◆ **Assignment**: For the data below, give again exactly the lines from the one containing "in Hp; [discriminate|reflexivity..]." through the one containing "fourteen table names", both ends included, and no others.

Dataset entries:
|---|
(** Each output file holds the resize of the loaded image, not only an image
    of the right size. *)
Lemma exported_file_content src tauri pub w u w' d orig :
  fs w !! src = Some (File d) → decode d = Some orig →
  process_icon src tauri pub w = (Ok u, w') →
  (∀ name size, (name, size) ∈ sizes →
     fs w' !! os_path_join tauri name
     = Some (File (PngData (resized_image orig size))))
  ∧ fs w' !! os_path_join pub "icon.png"
    = Some (File (PngData (resized_image orig (512, 512)))).
Proof.
  intros Hd Hdec Hrun.
  destruct (process_icon_run _ _ _ _ _ _ ltac:(by rewrite Hd) Hrun)
    as (d0 & orig0 & Hd0 & Hdec0 & Hfs & _ & _).
  assert (d0 = d) as -> by congruence.
  assert (orig0 = orig) as -> by congruence.
  rewrite Hfs. clear Hfs Hrun.
  assert (Hpng : ("icon.png", (512, 512)) ∈ sizes)
    by (unfold sizes; apply list_elem_of_here).
  split.
  - intros name size Hin.
    destruct (sizes_plain_names _ _ Hin) as [Hplain Hico].
    destruct (written_lookup_in
                (λ x, x = PngData (resized_image orig size))
                (outputs orig tauri pub)
                (made_dir pub (made_dir tauri (fs w)))
                (os_path_join tauri name)) as (x & Hx & ->); [| |exact Hx].
    + eexists. apply outputs_elem. left. exists name, size.
      split; [exact Hin|]. split; reflexivity.
    + intros x [(name' & size' & Hin' & Hp & ->)|[[Hp ->]|[Hp ->]]]%outputs_elem.
      * destruct (sizes_plain_names _ _ Hin') as [Hplain' _].
        apply join_same_file in Hp as <-; [|assumption..].
        rewrite (sizes_functional _ _ _ Hin Hin'). reflexivity.
      * apply join_same_file in Hp; [|assumption|reflexivity]. contradiction.
      * apply join_same_file in Hp as ->; [|assumption|reflexivity].
        rewrite (sizes_functional _ _ _ Hin Hpng). reflexivity.
  - destruct (written_lookup_in
                (λ x, x = PngData (resized_image orig (512, 512)))
                (outputs orig tauri pub)
                (made_dir pub (made_dir tauri (fs w)))
                (os_path_join pub "icon.png")) as (x & Hx & ->); [| |exact Hx].
    + eexists. apply outputs_elem. right. right. split; reflexivity.
    + intros x [(name' & size' & Hin' & Hp & ->)|[[Hp ->]|[Hp ->]]]%outputs_elem.
      * destruct (sizes_plain_names _ _ Hin') as [Hplain' _].
        apply join_same_file in Hp as <-; [|reflexivity|assumption].
        rewrite (sizes_functional _ _ _ Hin' Hpng). reflexivity.
      * apply join_same_file in Hp; [discriminate|reflexivity..].
      * reflexivity.
Qed.

(** X1: with fewer than two arguments the exporter prints its usage line and
    exits with status 1, touching neither the store nor the heap; with two or
    more, the arguments after the source path are ignored. *)
Theorem exporter_usage_error (argv : list string) (cwd : string) (w : world) :
  (length argv < 2)%nat →
  exporter_main argv cwd w
  = (Raise (SystemExit 1),
     mkWorld (fs w) (heap w)
       (trace w ++ [Print "Usage: python process_icons.py <path_to_source_image>"]))
  ∧ exit_status (exporter_main argv cwd w).1 = 1
  ∧ ∀ prog src rest,
      exporter_main (prog :: src :: rest) cwd w = exporter_main [prog; src] cwd w.
Proof.
  intros Hlen. unfold exporter_main.
  rewrite bool_decide_eq_true_2 by exact Hlen.
  split; [reflexivity|]. split; [reflexivity|].
  intros prog src rest.
  rewrite !bool_decide_eq_false_2 by (cbn [length]; lia). reflexivity.
Qed.

(** X2: a run that found its source and returned wrote sixteen times, to the
    fourteen table names in table order, then [icon.ico], both in the
    packaging directory, then [icon.png] in the public directory; the
    fifteen packaging paths are pairwise distinct, and the public path can
    only coincide with the packaging [icon.png]. *)
Theorem exporter_writes_in_order (src tauri pub : string) (w w' : world) :
  is_Some (fs w !! src) →
  process_icon src tauri pub w = (Ok tt, w') →
  (writes (since w w')).*1 = output_paths tauri pub
  ∧ length (writes (since w w')) = 16%nat
  ∧ NoDup (take 15 (output_paths tauri pub))
  ∧ (os_path_join pub "icon.png" ∈ take 15 (output_paths tauri pub) →
     os_path_join pub "icon.png" = os_path_join tauri "icon.png").
Proof.
  intros Hsrc Hrun.
  destruct (process_icon_run _ _ _ _ _ _ Hsrc Hrun)
    as (d0 & orig & _ & _ & _ & _ & Hw).
  rewrite Hw. split; [reflexivity|]. split; [reflexivity|].
  assert (Hnames : take 15 (output_paths tauri pub)
                   = os_path_join tauri <$> (sizes.*1 ++ ["icon.ico"]))
    by reflexivity.
  assert (Hplain : ∀ n, n ∈ sizes.*1 ++ ["icon.ico"] → has_sep n = false).
  { intros n [Hn|Hn]%elem_of_app.
    - apply list_elem_of_fmap in Hn as ([n' sz] & -> & Hin).
      apply (sizes_plain_names _ _ Hin).
    - apply list_elem_of_singleton in Hn as ->. reflexivity. }
  rewrite Hnames. split.
  - apply NoDup_fmap_2_strong.
    + intros a b Ha Hb. apply join_same_file; auto.
    + apply NoDup_app. split; [exact sizes_NoDup|]. split; [|apply NoDup_singleton].
      intros n Hn ->%list_elem_of_singleton.
      apply list_elem_of_fmap in Hn as ([n' sz] & Heq & Hin).
      cbn [fst] in Heq. subst n'.
      destruct (sizes_plain_names _ _ Hin) as [_ Hne]. contradiction.
  - intros (n & Heq & Hn)%list_elem_of_fmap.
    assert (Hpng : has_sep "icon.png" = false) by reflexivity.
    pose proof (join_same_file _ _ _ _ Hpng (Hplain _ Hn) Heq) as <-.
    exact Heq.
Qed.

(** X4: whatever their outcome, neither script removes a path from the
    store, turns a directory into a file or a file into a directory. *)
Theorem scripts_keep_nodes :
  (∀ argv cwd w r w' p,
     exporter_main argv cwd w = (r, w') →
     (fs w !! p = Some Dir → fs w' !! p = Some Dir)
     ∧ (∀ d, fs w !! p = Some (File d) → ∃ d', fs w' !! p = Some (File d')))
  ∧ (∀ path size w r w' p,
     create_gradient_icon path size w = (r, w') →
     (fs w !! p = Some Dir → fs w' !! p = Some Dir)
     ∧ (∀ d, fs w !! p = Some (File d) → ∃ d', fs w' !! p = Some (File d'))).
Proof.
  assert (Hread : ∀ st st' p, keeps_nodes st st' →
            (st !! p = Some Dir → st' !! p = Some Dir)
            ∧ (∀ d, st !! p = Some (File d) → ∃ d', st' !! p = Some (File d'))).
  { intros st st' p Hk. specialize (Hk p).
    split; [intros E|intros d E]; rewrite E in Hk; exact Hk. }
  split.
  - intros argv cwd w r w' p Hrun. apply Hread.
    apply (respects_run _ _ _ _ Hrun). unfold exporter_main.
    destruct (bool_decide _).
    + unfold print. respect.
    + apply process_icon_keeps_nodes.
  - intros path size w r w' p Hrun. apply Hread.
    apply (respects_run _ _ _ _ Hrun), create_gradient_icon_keeps_nodes.
Qed.

(** X5: run on one of its own outputs, the exporter overwrites its source:
    when the source path is the packaging path of a table entry, a run that
    returns leaves there the resize of the image it loaded. *)
Theorem exporter_overwrites_own_output
    (tauri pub name : string) (size : Z * Z) (w w' : world)
    (d : file_data) (orig : Image) :
  (name, size) ∈ sizes →
  fs w !! os_path_join tauri name = Some (File d) → decode d = Some orig →
  process_icon (os_path_join tauri name) tauri pub w = (Ok tt, w') →
  fs w' !! os_path_join tauri name
  = Some (File (PngData (resized_image orig size))).
Proof.
  intros Hin Hd Hdec Hrun.
  destruct (exported_file_content _ _ _ _ _ _ _ _ Hd Hdec Hrun) as [Hall _].
  apply Hall, Hin.
Qed.

(** ** Running the exporter again *)

Lemma written_idem ws store :
  written ws (written ws store) = written ws store.
Proof.
  apply map_eq. intros p. destruct (decide (p ∈ ws.*1)) as [Hin|Hout].
  - apply written_lookup_same, Hin.
  - apply written_lookup_notin, Hout.
Qed.

Lemma written_lookup_file ws store p :
  p ∈ ws.*1 → ∃ d, written ws store !! p = Some (File d).
Proof.
  intros ([p' d] & -> & Hin)%list_elem_of_fmap.
  destruct (written_lookup_in (λ _, True) ws store p') as (d' & Hd' & _).
  - exists d. exact Hin.
  - intros _ _. exact I.
  - exists d'. exact Hd'.
Qed.

Lemma written_lookup_NoDup ws store p d :
  NoDup ws.*1 → (p, d) ∈ ws → written ws store !! p = Some (File d).
Proof.
  intros Hnd Hin.
  destruct (written_lookup_in (λ x, x = d) ws store p) as (d' & Hd' & ->).
  - exists d. exact Hin.
  - intros d' Hin'.
    pose proof (elem_of_list_to_map_1 (M := gmap string) _ _ _ Hnd Hin) as E1.
    pose proof (elem_of_list_to_map_1 (M := gmap string) _ _ _ Hnd Hin') as E2.
    congruence.
  - exact Hd'.
Qed.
|---|
◆ **Task solution**:
      * apply join_same_file in Hp; [discriminate|reflexivity..].
      * reflexivity.
Qed.

(** X1: with fewer than two arguments the exporter prints its usage line and
    exits with status 1, touching neither the store nor the heap; with two or
    more, the arguments after the source path are ignored. *)
Theorem exporter_usage_error (argv : list string) (cwd : string) (w : world) :
  (length argv < 2)%nat →
  exporter_main argv cwd w
  = (Raise (SystemExit 1),
     mkWorld (fs w) (heap w)
       (trace w ++ [Print "Usage: python process_icons.py <path_to_source_image>"]))
  ∧ exit_status (exporter_main argv cwd w).1 = 1
  ∧ ∀ prog src rest,
      exporter_main (prog :: src :: rest) cwd w = exporter_main [prog; src] cwd w.
Proof.
  intros Hlen. unfold exporter_main.
  rewrite bool_decide_eq_true_2 by exact Hlen.
  split; [reflexivity|]. split; [reflexivity|].
  intros prog src rest.
  rewrite !bool_decide_eq_false_2 by (cbn [length]; lia). reflexivity.
Qed.

(** X2: a run that found its source and returned wrote sixteen times, to the
    fourteen table names in table order, then [icon.ico], both in the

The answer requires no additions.